Activity: Take the records below from their first line to the line with "of every close;", and restate those lines word for word.

Data for analysis:
(** C9. The health check fires every [PING_INTERVAL_MS] = 30 s and the
    timeout window is [PONG_TIMEOUT_MS] = 60 s. For a registered connection
    whose transport is open when the check fires at time [now]:
    - if its last acknowledgment is more than 60 s old, its transport is
      terminated and not probed; the transport is left CLOSING, and its
      close event, when delivered, runs [handleDisconnection], the cleanup
      of every close;
    - otherwise it is sent a probe and is not terminated.
    An acknowledgment (pong) on a registered connection sets its [lastPong]
    to the time it arrives and changes no other field. *)
Theorem heartbeat_sweep now st c client :
  registry_wf st →
  jm_get c (clients st) = Some client →
  isOpen st (ws client) = true →
  ((PONG_TIMEOUT_MS < now - lastPong client)%Z →
     Terminate (ws client) ∈ (healthCheck now st).2
     ∧ (Ping (ws client) ∉ (healthCheck now st).2)
     ∧ ∃ sock,
         sockets (healthCheck now st).1 !! ws client = Some sock
         ∧ readyState sock = CLOSING
         ∧ ∀ now',
             step now' (healthCheck now st).1 (EvClose (ws client))
             = handleDisconnection
                 (setReadyState CLOSED (ws client) (healthCheck now st).1)
                 (boundClientId sock))
  ∧ ((now - lastPong client ≤ PONG_TIMEOUT_MS)%Z →
     Ping (ws client) ∈ (healthCheck now st).2
     ∧ Terminate (ws client) ∉ (healthCheck now st).2)
  ∧ (∀ now',
       jm_get c (clients (onPong now' st c))
       = Some (mkClient (ws client) (sessionId client) (type client)
                 (connectedAt client) now' (viewerId client)))
  ∧ PING_INTERVAL_MS = (30 * 1000)%Z ∧ PONG_TIMEOUT_MS = (60 * 1000)%Z.
Proof.
  intros Hwf Hc Hopen. rewrite (healthCheck_actions _ _ Hwf).
  assert (Hmine : ∀ a, a ∈ flat_map (healthCheckAction now st) (clients st) →
            (a = Ping (ws client) ∨ a = Terminate (ws client)) →
            a ∈ healthCheckAction now st (c, client)).
  { intros a Ha Hshape. apply list_elem_of_In, in_flat_map in Ha as (entry & Hin & Ha).
    apply list_elem_of_In in Hin, Ha.
    assert (ws entry.2 = ws client) as Hw.
    { unfold healthCheckAction in Ha. repeat case_match;
        try (by apply elem_of_nil in Ha);
        apply list_elem_of_singleton in Ha; destruct Hshape; congruence. }
    by rewrite <-(healthCheck_entry_of_ws _ _ _ _ Hwf Hc Hin Hw). }
  assert (Hin : (c, client) ∈ clients st). { by apply jm_get_Some_elem_of. }
  split_and!; [| | |done|done].
  - intros Hlate.
    assert (Hact : healthCheckAction now st (c, client) = [Terminate (ws client)]).
    { unfold healthCheckAction. simpl. rewrite Hopen.
      by apply Z.ltb_lt in Hlate as ->. }
    split_and!.
    + apply (elem_of_flat_map _ _ (c, client)); [done|].
      rewrite Hact. apply list_elem_of_here.
    + intros Hp. apply Hmine in Hp; [|by left]. rewrite Hact in Hp.
      by apply list_elem_of_singleton in Hp.
    + destruct (healthCheck_terminated now st c client Hwf Hc Hopen Hlate)
        as (sock & _ & Hsock).
      eexists. split; [exact Hsock|]. split; [done|].
      intros now'. simpl. by rewrite Hsock.
  - intros Hfresh.
    assert (Hact : healthCheckAction now st (c, client) = [Ping (ws client)]).
    { unfold healthCheckAction. simpl. rewrite Hopen.
      by apply Z.ltb_ge in Hfresh as ->. }
    split.
    + apply (elem_of_flat_map _ _ (c, client)); [done|].
      rewrite Hact. apply list_elem_of_here.
    + intros Hp. apply Hmine in Hp; [|by right]. rewrite Hact in Hp.
      by apply list_elem_of_singleton in Hp.
  - intros now'. unfold onPong. rewrite Hc. simpl. apply jm_get_set_eq.
Qed.

Lemma heartbeat_sweep_witness :
  registry_wf joined
  ∧ jm_get "client_v1" (clients joined)
    = Some (mkClient 1 (Some "abc") (Some viewer) 1 1 (Some "v1"))
  ∧ isOpen joined 1 = true
  ∧ (PONG_TIMEOUT_MS < 70000 - 1)%Z
  ∧ Terminate 1 ∈ (healthCheck 70000 joined).2
  ∧ (Ping 1 ∉ (healthCheck 70000 joined).2)
  ∧ (∃ sock,
       sockets (healthCheck 70000 joined).1 !! 1 = Some sock
       ∧ readyState sock = CLOSING
       ∧ ∀ now',
           step now' (healthCheck 70000 joined).1 (EvClose 1)
           = handleDisconnection
               (setReadyState CLOSED 1 (healthCheck 70000 joined).1)
               (boundClientId sock))
  ∧ ∀ now',
      jm_get "client_v1" (clients (onPong now' joined "client_v1"))
      = Some (mkClient 1 (Some "abc") (Some viewer) 1 now' (Some "v1")).
Proof.
  assert (H0 : registry_wf joined) by exact (reachable_registry_wf _ joined_reachable).
  assert (H1 : jm_get "client_v1" (clients joined)
               = Some (mkClient 1 (Some "abc") (Some viewer) 1 1 (Some "v1")))
    by reflexivity.
  assert (H2 : isOpen joined 1 = true) by reflexivity.
  assert (H3 : (PONG_TIMEOUT_MS < 70000 - 1)%Z) by reflexivity.
  destruct (heartbeat_sweep 70000 joined "client_v1" _ H0 H1 H2)
    as (Hlate & _ & Hpong & _).
  destruct (Hlate H3) as (Ht & Hp & Hs).
  split_and!; [exact H0|exact H1|exact H2|exact H3|exact Ht|exact Hp|exact Hs
              |exact Hpong].
Defined.

(** ** Cursor fan-out (C2) *)

(** C2, the code at scenario F. With the host and the viewers "v1" and
    "v2" joined to "abc", all transports open, the cursor frame of "v1" is
    sent on the host's transport only: the recipients are computed from the
    keys of the viewer map, which are viewer ids, and are then looked up as
    client ids, so the transport of "v2" (2) is sent nothing. *)
Theorem cursor_from_viewer_reaches_host_only :
  jm_get "client_v2" (clients joined)
  = Some (mkClient 2 (Some "abc") (Some viewer) 2 2 (Some "v2"))
  ∧ isOpen joined 2 = true
  ∧ cursorRecipients
      (mkSession "client_h" 0 [("v1", 1); ("v2", 2)] 3 (mkSessionStats 2 2 0))
      "client_v1"
    = ["client_h"; "v1"; "v2"]
  ∧ handleMessage 9 joined "client_v1"
      (FCursor (JStr "v1") (JObj [("x", JNum 10); ("y", JNum 20)]))
    = Some (joined,
            [Send 0 (OCursor (JStr "v1") (JObj [("x", JNum 10); ("y", JNum 20)]))]).
Proof. split_and!; vm_compute; reflexivity. Qed.

(** ** Host reconnect (C3) *)

(** C3, the code at a host reconnect. After "client_a" and then "client_b"
    have announced "abc" (so that "client_b" is the host the session names,
    with viewer "v1" retained), the close of the transport of "client_a"
    removes session "abc" and tells "v1" that the host has disconnected,
    although "client_b" is still registered. *)
Theorem host_reconnect_then_old_close :
  hostClientId <$> sessions reconnected !! "abc" = Some "client_b"
  ∧ viewers <$> sessions reconnected !! "abc" = Some [("v1", 2)]
  ∧ sessions (step 9 reconnected (EvClose 0)).1 !! "abc" = None
  ∧ (step 9 reconnected (EvClose 0)).2 = [Send 2 (OHostDisconnected "abc")]
  ∧ jm_get "client_b" (clients (step 9 reconnected (EvClose 0)).1)
    = Some (mkClient 1 (Some "abc") (Some host) 1 1 None).
Proof. split_and!; vm_compute; reflexivity. Qed.

(** * Further properties of the relay *)

(** ** One event, one slot of the session table *)

Lemma handleHostReady_table now st c s : table_step st (handleHostReady now st c s).1.
Proof.
  unfold handleHostReady.
  destruct (jm_get c (clients st)) as [client|]; [|by apply table_same].
  destruct (sessions st !! s) as [session|] eqn:Hs; simpl.
  - eapply (table_updated _ _ s session); [done|apply write_host|done|done].
  - eapply (table_created _ _ s); [done|apply write_created|done|done].
Qed.

Lemma handleViewerJoin_table st c s uid r :
  handleViewerJoin st c s uid = Some r → table_step st r.1.
Proof.
  unfold handleViewerJoin.
  destruct (jm_get c (clients st)) as [client|]; [|done].
  destruct (sessions st !! s) as [session|] eqn:Hs; intros [= <-]; simpl.
  - eapply (table_updated _ _ s session); [done|apply write_joined|done|done].
  - by apply table_same.
Qed.

Lemma handleStats_table st c s d r :
  handleStats st c s d = Some r → table_step st r.1.
Proof.
  unfold handleStats.
  destruct (sessions st !! s) as [session|] eqn:Hs; [destruct d; [done|]|];
    intros [= <-]; simpl.
  - eapply (table_updated _ _ s session); [done|apply write_stats|done|done].
  - by apply table_same.
Qed.

Lemma handleMessage_table now st c msg r :
  handleMessage now st c msg = Some r → table_step st r.1.
Proof.
  unfold handleMessage.
  destruct (jm_get c (clients st)); [|intros [= <-]; by apply table_same].
  destruct msg; try (intros [= <-]).
  - apply handleHostReady_table.
  - apply handleViewerJoin_table.
  - rewrite handleOffer_state. by apply table_same.
  - rewrite handleAnswer_state. by apply table_same.
  - rewrite handleIceCandidate_state. by apply table_same.
  - rewrite handleCursor_state. by apply table_same.
  - apply handleStats_table.
  - by apply table_same.
  - by apply table_same.
Qed.

Lemma disconnectSession_table st client :
  table_step st (disconnectSession st client).1.
Proof.
  unfold disconnectSession, sessionOf.
  destruct (sessionId client) as [sid|]; [|by apply table_same].
  destruct (truthy sid); [|by apply table_same].
  destruct (sessions st !! sid) as [session|] eqn:Hs; [|by apply table_same].
  destruct (type client) as [[]|]; simpl.
  - by eapply (table_removed _ _ sid session).
  - destruct (viewerId client) as [v|].
    + eapply (table_updated _ _ sid session); [done|apply write_left|done|done].
    + eapply (table_updated _ _ sid session); [done| |done|done].
      apply (write_host session (hostClientId session) (hostWs session)).
  - by apply table_same.
Qed.

Lemma table_step_ext st0 st st1 st' :
  sessions st0 = sessions st → serverStats st0 = serverStats st →
  sessions st' = sessions st1 → serverStats st' = serverStats st1 →
  table_step st0 st1 → table_step st st'.
Proof.
  intros Hs Ha Hs' Ha' [H1 H2|s session H1 H2 H3|s new H1 H2 H3 H4|s old new H1 H2 H3 H4];
    rewrite ?Hs, ?Ha, <-?Hs', <-?Ha' in *.
  - by apply table_same.
  - by eapply table_removed.
  - by eapply table_created.
  - by eapply table_updated.
Qed.

Lemma healthCheckVisit_serverStats now acc entry :
  serverStats (healthCheckVisit now acc entry).1 = serverStats acc.1.
Proof.
  destruct acc as [st acts], entry as [c client]. unfold healthCheckVisit, terminate.
  repeat case_match; done.
Qed.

Exercise result:
(** C9. The health check fires every [PING_INTERVAL_MS] = 30 s and the
    timeout window is [PONG_TIMEOUT_MS] = 60 s. For a registered connection
    whose transport is open when the check fires at time [now]:
    - if its last acknowledgment is more than 60 s old, its transport is
      terminated and not probed; the transport is left CLOSING, and its
      close event, when delivered, runs [handleDisconnection], the cleanup
      of every close;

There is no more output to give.